## Work required
Find the line containing "Lemma pending_free c" in the entries below. Restate it and each line after it, word for word, up to and including the line containing "Definition core_effort (core".

## Entries provided
Lemma fireblocks_jwt_free k key uri body : within cost 0 (create_jwt k key uri body).
Proof. unfold create_jwt. walk_effort. Qed.
#[local] Hint Resolve fireblocks_jwt_free : effort.

Lemma fireblocks_poll_effort s id mode :
  within cost (Fireblocks.max_poll_attempts s * h + Fireblocks.max_poll_attempts s * cost (EvSleep (Fireblocks.poll_interval_ms s)))
    (poll_for_completion s id mode).
Proof.
  apply within_poll. unfold Fireblocks.poll_attempt, Fireblocks.get_transaction, auth_headers, create_auth_token. walk_effort.
Qed.
#[local] Hint Resolve fireblocks_poll_effort : effort.

Lemma fireblocks_create_effort s request : within cost h (Fireblocks.create_transaction s request).
Proof. unfold Fireblocks.create_transaction, auth_headers, create_auth_token. walk_effort. Qed.
#[local] Hint Resolve fireblocks_create_effort : effort.

Lemma fireblocks_effort s tx :
  within cost (poll_effort (Fireblocks.max_poll_attempts s) (Fireblocks.poll_interval_ms s)) (Fireblocks.sign_transaction s tx).
Proof.
  unfold poll_effort, Fireblocks.sign_transaction, Fireblocks.sign_and_serialize, sign_program_call, sign_raw_bytes.
  walk_effort.
Qed.

Lemma utila_token_free s : within cost 0 (Utila.create_access_token s).
Proof. unfold Utila.create_access_token. walk_effort. Qed.
#[local] Hint Resolve utila_token_free : effort.

Lemma utila_get_effort s id : within cost h (Utila.get_transaction s id).
Proof. unfold Utila.get_transaction, get_json. walk_effort. Qed.
Lemma utila_initiate_effort s b : within cost h (initiate_transaction s b).
Proof. unfold initiate_transaction, utila_post_json. walk_effort. Qed.
#[local] Hint Resolve utila_get_effort utila_initiate_effort : effort.

Lemma utila_loop_effort s id n i t :
  within cost (n * (h + cost (EvSleep (Utila.poll_interval_ms s)))) (Utila.poll_loop s id n i t).
Proof.
  revert i t. induction n as [|n IH]; intros i t; cbn [Utila.poll_loop]; [apply within_ret|].
  cbn [Nat.mul]. set (c := cost (EvSleep _)) in *. eapply (within_bind_res _ (h + c)); [|lia|].
  - destruct (0 <? i); [|apply within_ret].
    eapply (within_bind _ c); [apply within_sleep|lia|]. intros _. eapply within_weaken; [apply utila_get_effort|lia].
  - intros x. replace (h + c + n * (h + c) - (h + c)) with (n * (h + c)) by lia. walk_effort.
Qed.

(** The transaction that was just initiated is looked at without a request. *)
Lemma utila_poll_effort s t :
  within cost (Utila.max_poll_attempts s * h + Utila.max_poll_attempts s * cost (EvSleep (Utila.poll_interval_ms s)))
    (poll_signed_transaction s t).
Proof.
  unfold poll_signed_transaction. apply within_try. intros id _. cbn [Utila.poll_loop Nat.ltb Nat.leb].
  apply within_try. intros t' _. pose proof (utila_loop_effort s id (Utila.max_poll_attempts s) 1 t') as HL.
  rewrite Nat.mul_add_distr_l in HL. walk_effort.
Qed.
#[local] Hint Resolve utila_poll_effort : effort.

Lemma utila_effort s tx :
  within cost (poll_effort (Utila.max_poll_attempts s) (Utila.poll_interval_ms s)) (Utila.sign_transaction s tx).
Proof.
  unfold poll_effort, Utila.sign_transaction, Utila.sign_and_serialize, Utila.obtain_signature. walk_effort.
Qed.

Lemma crossmint_parse_free {T} (f : Value -> Result T string) resp a b :
  within cost 0 (parse_response_with_required_field f resp a b).
Proof. unfold parse_response_with_required_field, read_json_value. walk_effort. Qed.
#[local] Hint Resolve crossmint_parse_free : effort.

Lemma crossmint_step_effort s r id :
  within cost h (handle_awaiting_approval s r) /\ within cost h (Crossmint.get_transaction s id).
Proof. unfold handle_awaiting_approval, submit_approval, Crossmint.get_transaction. split; walk_effort. Qed.

Lemma crossmint_loop_effort s n sub r :
  within cost (n * h + n * cost (EvSleep (Crossmint.poll_interval_ms s))) (Crossmint.poll_loop s n sub r).
Proof.
  revert sub r. induction n as [|n IH]; intros sub r; cbn [Crossmint.poll_loop]; [apply within_ret|].
  cbn [Nat.mul]. set (c := cost (EvSleep _)) in *. repeat case_match; try apply within_ret.
  - eapply within_bind_res; [apply (crossmint_step_effort s r EmptyString)|lia|]. intros x.
    eapply within_weaken; [apply IH|lia].
  - eapply (within_bind _ c); [apply within_sleep|lia|]. intros _.
    eapply within_bind_res; [apply (crossmint_step_effort s r)|lia|]. intros x.
    eapply within_weaken; [apply IH|lia].
Qed.
#[local] Hint Resolve crossmint_loop_effort : effort.

Lemma crossmint_create_effort s tx key : within cost h (Crossmint.create_transaction s tx key).
Proof. unfold Crossmint.create_transaction, read_json_value. walk_effort. Qed.
#[local] Hint Resolve crossmint_create_effort : effort.

Lemma slot_effort o (f : nat -> M unit) : (forall c, within cost 0 (f c)) ->
  within cost 0 (match o with Some c => f c | None => ret tt end).
Proof. intros Hf. destruct o; [apply Hf|apply within_ret]. Qed.

Lemma pending_free c id : within cost 0 (Pending.set c id) /\ within cost 0 (Pending.clear c id).
Proof. unfold Pending.set, Pending.clear. split; walk_effort. Qed.

(** The bracket that keeps the id in the shared slot costs what is inside it. *)
Lemma bracket_effort {A} n (o : option nat) id (f : SignerError -> SignerError) (m : M (result A)) :
  within cost n m ->
  within cost n
    (let! _ := match o with Some c => Pending.set c id | None => ret tt end in
     let! r := fmap_err f m in
     let! _ := match o with Some c => Pending.clear c id | None => ret tt end in
     ret r).
Proof.
  intros Hm. eapply within_bind with (a := 0); [apply slot_effort; intros c; apply pending_free|lia|]. intros _.
  eapply within_bind with (a := n); [by apply within_fmap_err|lia|]. intros r.
  eapply within_bind with (a := 0); [apply slot_effort; intros c; apply pending_free|lia|]. intros _. apply within_ret.
Qed.

Lemma crossmint_effort s tx :
  within cost (poll_effort (Crossmint.max_poll_attempts s) (Crossmint.poll_interval_ms s)) (execute_managed_transaction s tx).
Proof.
  unfold poll_effort, execute_managed_transaction, finish_managed_transaction, poll_transaction. cbv zeta.
  do 2 (apply within_try; intros ? _).
  eapply within_bind_res; [apply crossmint_create_effort|lia|]. intros r. apply bracket_effort. walk_effort.
Qed.

Lemma fordefi_poll_effort core id p :
  within cost (max_poll_attempts core * h + max_poll_attempts core * cost (EvSleep (poll_interval_ms core)))
    (poll_for_result core id p).
Proof. apply within_poll. unfold poll_attempt. walk_effort. Qed.

Lemma fordefi_timestamp_free : within cost 0 timestamp_ms.
Proof. unfold timestamp_ms. walk_effort. Qed.
#[local] Hint Resolve fordefi_timestamp_free : effort.

Lemma fordefi_submit_effort core request key managed :
  signs_locally core -> within cost h (submit_request core request key managed).
Proof.
  unfold signs_locally, submit_request, sign_request, request_signer_sign,
    extract_api_error_with_transaction_id, extract_api_error_with_body. intros Hc.
  destruct (request_signer core); [|done]. walk_effort.
Qed.
#[local] Hint Resolve fordefi_poll_effort fordefi_submit_effort : effort.

Definition core_effort (core : FordefiCore) : nat := poll_effort (max_poll_attempts core) (poll_interval_ms core).

Lemma black_box_effort s tx : signs_locally (bb_core s) -> within cost (core_effort (bb_core s)) (BlackBox.sign_transaction s tx).
Proof.
  intros Hc. unfold core_effort, poll_effort, BlackBox.sign_transaction, BlackBox.sign_and_serialize, sign_black_box,
    poll_for_signature. walk_effort.
Qed.

Lemma native_manual_effort s tx :
  signs_locally (nm_core s) -> within cost (core_effort (nm_core s)) (NativeManual.modify_and_sign_transaction s tx).
Proof.
  intros Hc. unfold core_effort, poll_effort, NativeManual.modify_and_sign_transaction, NativeManual.modify_and_serialize,
    submit_solana_transaction. walk_effort.
Qed.

Lemma native_auto_effort s tx :
  signs_locally (na_core s) -> within cost (core_effort (na_core s)) (NativeAuto.sign_and_broadcast s tx).
Proof.
  intros Hc. unfold core_effort, poll_effort, NativeAuto.sign_and_broadcast, NativeAuto.finish_broadcast,
    submit_solana_transaction. cbv zeta. apply within_try. intros ? _.
  eapply within_bind_res; [by apply fordefi_submit_effort|lia|]. intros id. apply bracket_effort. walk_effort.
Qed.

(** ** The unified signer *)

(** The budget of one call: the requests it may make, and how long it may sleep. *)
Definition effort (self : Signer) : nat :=
  match self with
  | Memory _ | AwsKms _ | GcpKms _ | Ledger _ => 0
  | Vault _ | Privy _ | Turnkey _ | Cdp _ | Openfort _ | Para _ => h
  | Dfns _ => 3 * h
  | Fireblocks s => poll_effort (Fireblocks.max_poll_attempts s) (Fireblocks.poll_interval_ms s)
  | Crossmint s => poll_effort (Crossmint.max_poll_attempts s) (Crossmint.poll_interval_ms s)
  | Utila s => poll_effort (Utila.max_poll_attempts s) (Utila.poll_interval_ms s)
  | FordefiBlackBox s => core_effort (bb_core s)
  | FordefiNativeAuto s => core_effort (na_core s)
  | FordefiNativeManual s => core_effort (nm_core s)
  end.

Lemma within_broadcast n res fp send : (forall e, within cost n (send e)) -> within cost n (broadcast_complete res fp send).
Proof.
  intros Hs. unfold broadcast_complete. cbv zeta. destruct (negb _); [apply within_ret|].
  apply within_try. intros sg _. apply within_fmap_err, Hs.
Qed.

Lemma within_sign_and_send {S : Type} `{!TransactionSigner S} a n (s : S) tx send :
  within cost a (Traits.sign_transaction s tx) -> (forall e, within cost n (send e)) ->
  within cost (a + n) (Traits.sign_and_send s tx send).
Proof.
  intros Ht Hs. eapply within_mut_bind; [exact Ht|lia|]. intros tx' res. replace (a + n - a) with n by lia.
  eapply within_bind; [by apply within_broadcast|lia|]. intros r. apply within_ret.
Qed.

## Response to the exercise
Lemma pending_free c id : within cost 0 (Pending.set c id) /\ within cost 0 (Pending.clear c id).
Proof. unfold Pending.set, Pending.clear. split; walk_effort. Qed.

(** The bracket that keeps the id in the shared slot costs what is inside it. *)
Lemma bracket_effort {A} n (o : option nat) id (f : SignerError -> SignerError) (m : M (result A)) :
  within cost n m ->
  within cost n
    (let! _ := match o with Some c => Pending.set c id | None => ret tt end in
     let! r := fmap_err f m in
     let! _ := match o with Some c => Pending.clear c id | None => ret tt end in
     ret r).
Proof.
  intros Hm. eapply within_bind with (a := 0); [apply slot_effort; intros c; apply pending_free|lia|]. intros _.
  eapply within_bind with (a := n); [by apply within_fmap_err|lia|]. intros r.
  eapply within_bind with (a := 0); [apply slot_effort; intros c; apply pending_free|lia|]. intros _. apply within_ret.
Qed.

Lemma crossmint_effort s tx :
  within cost (poll_effort (Crossmint.max_poll_attempts s) (Crossmint.poll_interval_ms s)) (execute_managed_transaction s tx).
Proof.
  unfold poll_effort, execute_managed_transaction, finish_managed_transaction, poll_transaction. cbv zeta.
  do 2 (apply within_try; intros ? _).
  eapply within_bind_res; [apply crossmint_create_effort|lia|]. intros r. apply bracket_effort. walk_effort.
Qed.

Lemma fordefi_poll_effort core id p :
  within cost (max_poll_attempts core * h + max_poll_attempts core * cost (EvSleep (poll_interval_ms core)))
    (poll_for_result core id p).
Proof. apply within_poll. unfold poll_attempt. walk_effort. Qed.

Lemma fordefi_timestamp_free : within cost 0 timestamp_ms.
Proof. unfold timestamp_ms. walk_effort. Qed.
#[local] Hint Resolve fordefi_timestamp_free : effort.

Lemma fordefi_submit_effort core request key managed :
  signs_locally core -> within cost h (submit_request core request key managed).
Proof.
  unfold signs_locally, submit_request, sign_request, request_signer_sign,
    extract_api_error_with_transaction_id, extract_api_error_with_body. intros Hc.
  destruct (request_signer core); [|done]. walk_effort.
Qed.
#[local] Hint Resolve fordefi_poll_effort fordefi_submit_effort : effort.

Definition core_effort (core : FordefiCore) : nat := poll_effort (max_poll_attempts core) (poll_interval_ms core).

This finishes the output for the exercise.